* **Stored data**
⟨

(* ===== verification/Lines.v ===== *)
(** * Streams of terminated lines

    The inputs on which the analyser never meets the end of the stream in
    the middle of a token: a newline is still pending ([line_pending]), or
    the whole stream ends with one ([terminated]).  On such an input every
    scanning loop stops on a character that it pushes back, and takes the
    longest run of characters that pass its test. *)

From Stdlib Require Import Ascii String ZArith Lia List Bool.
From stdpp Require Import base tactics list strings.
From S2P Require Import Prelude Chars Cursor Token Lexer Sim Run.
Import ListNotations.
Local Open Scope Z_scope.
Local Open Scope comp_scope.

(** A newline is still pending: the current line is terminated. *)
Definition line_pending (p : cstring) : Prop := newline ∈ p.

(** A stream that is empty or ends with a newline. *)
Definition terminated (p : cstring) : Prop := default newline (last p) = newline.

#[export] Instance line_pending_dec p : Decision (line_pending p).
Proof. unfold line_pending. apply _. Defined.

#[export] Instance terminated_dec p : Decision (terminated p).
Proof. unfold terminated. apply _. Defined.

(** ** Terminated lines *)

Lemma line_pending_cons c p : (c =? newline)%char = false -> line_pending (c :: p) -> line_pending p.
Proof.
  unfold line_pending. intros Hc [Heq|H]%elem_of_cons; [|done].
  rewrite <- Heq, Ascii.eqb_refl in Hc. discriminate.
Qed.

Lemma line_pending_app s r : newline ∉ s -> line_pending (s ++ r) -> line_pending r.
Proof. unfold line_pending. intros Hs [H|H]%elem_of_app; done. Qed.

Lemma line_pending_nonempty p : line_pending p -> exists y r, p = y :: r.
Proof. destruct p as [|y r]; [by intros ?%elem_of_nil | eauto]. Qed.

Lemma line_pending_span P p :
  P newline = false -> line_pending p -> line_pending (snd (span P p)).
Proof.
  intros HP. unfold line_pending. induction p as [|x p IH]; [done|].
  destruct (P x) eqn:E.
  - rewrite (span_cons_true P x p E). intros [Heq|H]%elem_of_cons; [congruence|auto].
  - by rewrite (span_cons_false P x p E).
Qed.

Lemma span_snd_line P p :
  P newline = false -> line_pending p ->
  exists y r, snd (span P p) = y :: r /\ line_pending (y :: r).
Proof.
  intros HP Hp. pose proof (line_pending_span P p HP Hp) as H.
  destruct (line_pending_nonempty _ H) as (y & r & E). rewrite E in *. eauto.
Qed.

Lemma empty_span_cons P (y : ascii) r : empty (fst (span P (y :: r))) = negb (P y).
Proof.
  destruct (P y) eqn:E; [by rewrite (span_cons_true P y r E)|by rewrite (span_cons_false P y r E)].
Qed.

Lemma isdigit_newline : isdigit newline = false.
Proof. reflexivity. Qed.

Lemma isalnum_newline : isalnum newline = false.
Proof. reflexivity. Qed.

Lemma terminated_nil : terminated [].
Proof. reflexivity. Qed.

Lemma terminated_app s r : terminated (s ++ r) -> terminated r.
Proof.
  unfold terminated. destruct r as [|y r]; [done|].
  by rewrite last_app_cons.
Qed.

Lemma terminated_cons c p : terminated (c :: p) -> terminated p.
Proof. apply (terminated_app [c]). Qed.

Lemma terminated_snoc s : terminated (s ++ [newline]).
Proof. unfold terminated. by rewrite last_snoc. Qed.

(** A terminated stream that starts with another character than the
    newline has a newline pending behind it. *)
Lemma terminated_line_pending c p :
  terminated (c :: p) -> (c =? newline)%char = false -> line_pending p.
Proof.
  unfold terminated, line_pending. intros H Hc.
  destruct (last p) as [y|] eqn:E.
  - rewrite last_cons, E in H. simpl in H. subst y. by apply last_Some_elem_of.
  - apply last_None in E as ->. simpl in H. rewrite H, Ascii.eqb_refl in Hc. done.
Qed.

Lemma terminated_span P p : terminated p -> terminated (snd (span P p)).
Proof. intros H. apply (terminated_app (fst (span P p))). by rewrite span_app. Qed.

(** ** The loops before the end of the stream *)

(** With the end of the stream not hit, the scan loop takes the longest
    run of characters that pass the test and stops on the next one. *)
Lemma scan_run_noeof P c scanned p :
  scan_run P c scanned p false =
  match snd (span P (c :: p)) with
  | y :: rest => (y, scanned ++ fst (span P (c :: p)), MkTape rest false)
  | [] => (default c (last p), scanned ++ fst (span P (c :: p)), MkTape [] true)
  end.
Proof.
  revert c scanned. induction p as [|x r IH]; intros c scanned; cbn [scan_run];
    destruct (P c) eqn:E;
    rewrite ?(span_cons_true P c _ E), ?(span_cons_false P c _ E), ?span_nil;
    cbn [fst snd]; rewrite ?app_nil_r; try done.
  rewrite IH. destruct (span P (x :: r)).2; rewrite <- app_assoc; [|done].
  by rewrite default_last_cons.
Qed.

Lemma fetch_scan_noeof P c0 scanned p :
  fetch_scan P c0 scanned (MkTape p false) =
  (hd (default c0 (last p)) (snd (span P p)), scanned ++ fst (span P p),
   MkTape (snd (span P p)) (empty (snd (span P p)))).
Proof.
  unfold fetch_scan. destruct p as [|x r]; lex_reduce.
  - cbn [scan_run]. rewrite span_nil. by rewrite app_nil_r.
  - rewrite scan_run_noeof. destruct (span P (x :: r)).2 eqn:E; lex_reduce.
    + by rewrite default_last_cons.
    + by rewrite unget_unless_end_run_noeof.
Qed.

(** On a terminated line the scan never reaches the end of the stream. *)
Lemma fetch_scan_line P c0 scanned p :
  P newline = false -> line_pending p ->
  fetch_scan P c0 scanned (MkTape p false) =
  (hd c0 (snd (span P p)), scanned ++ fst (span P p), MkTape (snd (span P p)) false).
Proof.
  intros HP Hp. rewrite fetch_scan_noeof.
  destruct (line_pending_nonempty _ (line_pending_span P p HP Hp)) as (y & r & ->).
  reflexivity.
Qed.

⟩

* **EXERCISE AIM**
When a line of the records has the word "From", pick it out and copy it.

* **SOLUTION TO THE PROBLEM**
From Stdlib Require Import Ascii String ZArith Lia List Bool.
From stdpp Require Import base tactics list strings.
From S2P Require Import Prelude Chars Cursor Token Lexer Sim Run.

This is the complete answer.